Routine Colonoscopy after Diverticulitis Should not be Performed to Rule Out Colorectal Cancer


Dijkhorst PJ and Loffeld RJLF

Abstract

Introduction: Diverticulitis is a clinical diagnosis generally confirmed by a radiological examination. Guidelines recommend routine screening for colorectal cancer after the acute phase.
Aim: Patients diagnosed with diverticulitis were studied in order to gain more information on presence of concomitant abnormalities. Material and methods: Inclusion criterion was the radiologic diagnosis of diverticulitis. All consecutive requests for ultrasound and/ or CT-scan of the abdomen in a three year period, with Diverticulitis mentioned in application were included. If diverticulitis was diagnosed, than this specific investigation was included in the present study. Hospital records were searched for the presence of endoscopic investigation. Results: In the three year period 1410 consecutive ultrasound investigation and/or CT-scans of the abdomen were performed. After exclusions 198 patients remained with the radiological confirmed diagnosis of diverticulitis. Of these patients 127 (64%) underwent an additional endoscopy. Seventy one patients (36%) did not undergo a colonoscopy. There was no difference in gender or in age between both groups. Colonoscopy showed additional abnormalities in 22 (17.3%) of the patients. These were hyperplastic polyp(s) in six, adenomatous polyp(s) in nine, polyps without histological confirmation in three and segmental colitis in three. Two male patients were diagnosed with sigmoid cancer. Both had non-subsiding diverticulitis with abscess formation at the location of the tumor. Conclusion: It is safe to omit colonoscopy after an episode of uncomplicated diverticulitis. Only in cases of complications or persistent complaints cancer should be part of the differential diagnosis and a subsequent colonoscopy should be performed.

Full-Text

Introduction

The prevalence of diverticular disease has increased over the past few decades, with estimates of up to 2/3 of the general Western population above 40 years of age currently being affected [1-5]. Possible explanations for the increase in prevalence are increased aging, dietary habits and an increase in average body mass index [6].

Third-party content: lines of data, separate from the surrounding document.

(* ===== verification/StdNet.v ===== *)
(** * The standard library's IPv6 reader

    [std::net::Ipv6Addr::from_str], which the AmneziaWG manager calls: the recursive-descent reader
    of [core::net::parser], on the bytes of a text. A reader returns its value and the rest. *)

From S2P Require Import Prelude Numeric IpAddr.

Local Open Scope N_scope.

(** [Parser::read_number] with [max_digits]: the value below [limit], the rest of the text. *)
Fixpoint take_digits (radix : N) (max : nat) (value : N) (count : nat) (s : string) : option (N * nat * string) :=
  match s with
  | String a rest =>
      match digit_val radix a with
      | Some d =>
          if (max <? S count)%nat then None
          else match max with
               | O => None
               | S _ => take_digits radix max (value * radix + d) (S count) rest
               end
      | None => Some (value, count, s)
      end
  | EmptyString => Some (value, count, s)
  end.

Definition read_number (radix : N) (max : nat) (allow_zero_prefix : bool) (limit : N) (s : string) : option (N * string) :=
  '(value, count, rest) ← take_digits radix max 0 0 s;
  if (count =? 0)%nat then None
  else if negb allow_zero_prefix && starts_with_zero s && (1 <? count)%nat then None
  else if value <? limit then Some (value, rest) else None.

Definition read_given_char (b : Ascii.ascii) (s : string) : option string :=
  match s with String a rest => if Ascii.eqb a b then Some rest else None | EmptyString => None end.

(** [Parser::read_separator]: the separator is read before every item but the first. *)
Definition read_separator {A} (sep : Ascii.ascii) (index : nat) (inner : string -> option (A * string)) (s : string) :
    option (A * string) :=
  match index with
  | O => inner s
  | S _ => read_given_char sep s ≫= inner
  end.

Fixpoint read_octets (n : nat) (index : nat) (value : N) (s : string) : option (N * string) :=
  match n with
  | O => Some (value, s)
  | S n' =>
      '(octet, rest) ← read_separator dot index (read_number 10 3 false 256) s;
      read_octets n' (S index) (value * 256 + octet) rest
  end.

Definition read_ipv4_addr (s : string) : option (N * string) := read_octets 4 0 0 s.

(** [read_groups]: [n] groups are left of a slice of [n + index]; the groups, whether an embedded
    IPv4 address ended them, and the rest. *)
Fixpoint read_groups (n : nat) (index : nat) (s : string) : list N * bool * string :=
  match n with
  | O => ([], false, s)
  | S n' =>
      let group :=
        match read_separator colon index (read_number 16 4 true 65536) s with
        | Some (g, rest) => let '(gs, v4, rest') := read_groups n' (S index) rest in (g :: gs, v4, rest')
        | None => ([], false, s)
        end in
      match n' with
      | S _ =>
          match read_separator colon index read_ipv4_addr s with
          | Some (v4, rest) => ([v4 / 65536; v4 mod 65536], true, rest)
          | None => group
          end
      | O => group
      end
  end.

Definition groups_value (groups : list N) : N := fold_left (fun v g => v * 65536 + g) groups 0.

(** [Parser::read_ipv6_addr]. *)
Definition read_ipv6_addr (s : string) : option (N * string) :=
  let '(head, head_v4, rest) := read_groups 8 0 s in
  if (length head =? 8)%nat then Some (groups_value head, rest)
  else if head_v4 then None
  else
    rest ← read_given_char colon rest ≫= read_given_char colon;
    let limit := (8 - (length head + 1))%nat in
    let '(tail, _, rest) := read_groups limit 0 rest in
    Some (groups_value (head ++ replicate (8 - length head - length tail) 0 ++ tail), rest).

(** [text.parse::<Ipv6Addr>()]. *)
Definition parse_ipv6 (s : string) : option N :=
  match read_ipv6_addr s with
  | Some (value, EmptyString) => Some value
  | _ => None
  end.

Example parse_ipv6_values :
  map parse_ipv6 ["::1"; "2606:4700::1111"; "::ffff:1.2.3.4"; "1:2:3:4:5:6:7:8"; "1::"; "::"; "1:2:3:4:5:6:7::"; "1:2:3:4:5:6:1.2.3.4"] =
  [Some 1; Some 0x26064700000000000000000000001111; Some 0xffff01020304; Some 0x00010002000300040005000600070008;
   Some (2 ^ 112); Some 0; Some 0x00010002000300040005000600070000; Some 0x00010002000300040005000601020304].
Proof. vm_compute. reflexivity. Qed.

Example parse_ipv6_refused :
  forallb (fun s => match parse_ipv6 s with None => true | Some _ => false end)
    [""; ":"; ":::"; "1"; "1:2:3:4:5:6:7"; "12345::"; "1::2::3"; "1:2:3:4:5:6:7:8:9"; "1:2:3:4:5:6:7:1.2.3.4"; "::01.2.3.4"; "g::"] = true.
Proof. vm_compute. reflexivity. Qed.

Most people with this abnormality go unnoticed, but complaints can occur. Diverticulitis leading to clinical symptoms is the most common complication of diverticular disease. This affects approximately 10-25% of the population with diverticular disease, elsewhere, a lower incidence also has been reported [4,7,8].

Another complication is bleeding mostly due to the concomitant use of anticoagulant therapy. Subsequently diverticulitis composes a major health burden and results in 18.000 yearly hospital admissions in the Netherlands [9]. Diverticulitis is a clinical diagnosis based on a combination of clinical features such as abdominal pain (especially in the lower left quadrant), changes in defecation pattern, pain on physical examination, leukocytosis and high CRP. The diagnosis is generally confirmed by a radiological examination. Currently, CT-scan is considered as the gold standard, with a sensitivity and specificity of 93% and 97% [10]. Moreover, CT-scan

has the added possible benefit of defining disease progression and adverse events such as abscess formation, fistula, obstruction or perforation. Ultrasound may also be used, with reported sensitivity and specificity ranges as high as those obtained by CT-scan in some studies [11-14]. However, the credibility of ultrasound results is highly dependent on the physicians experience and patient characteristics such as the amount of abdominal fat.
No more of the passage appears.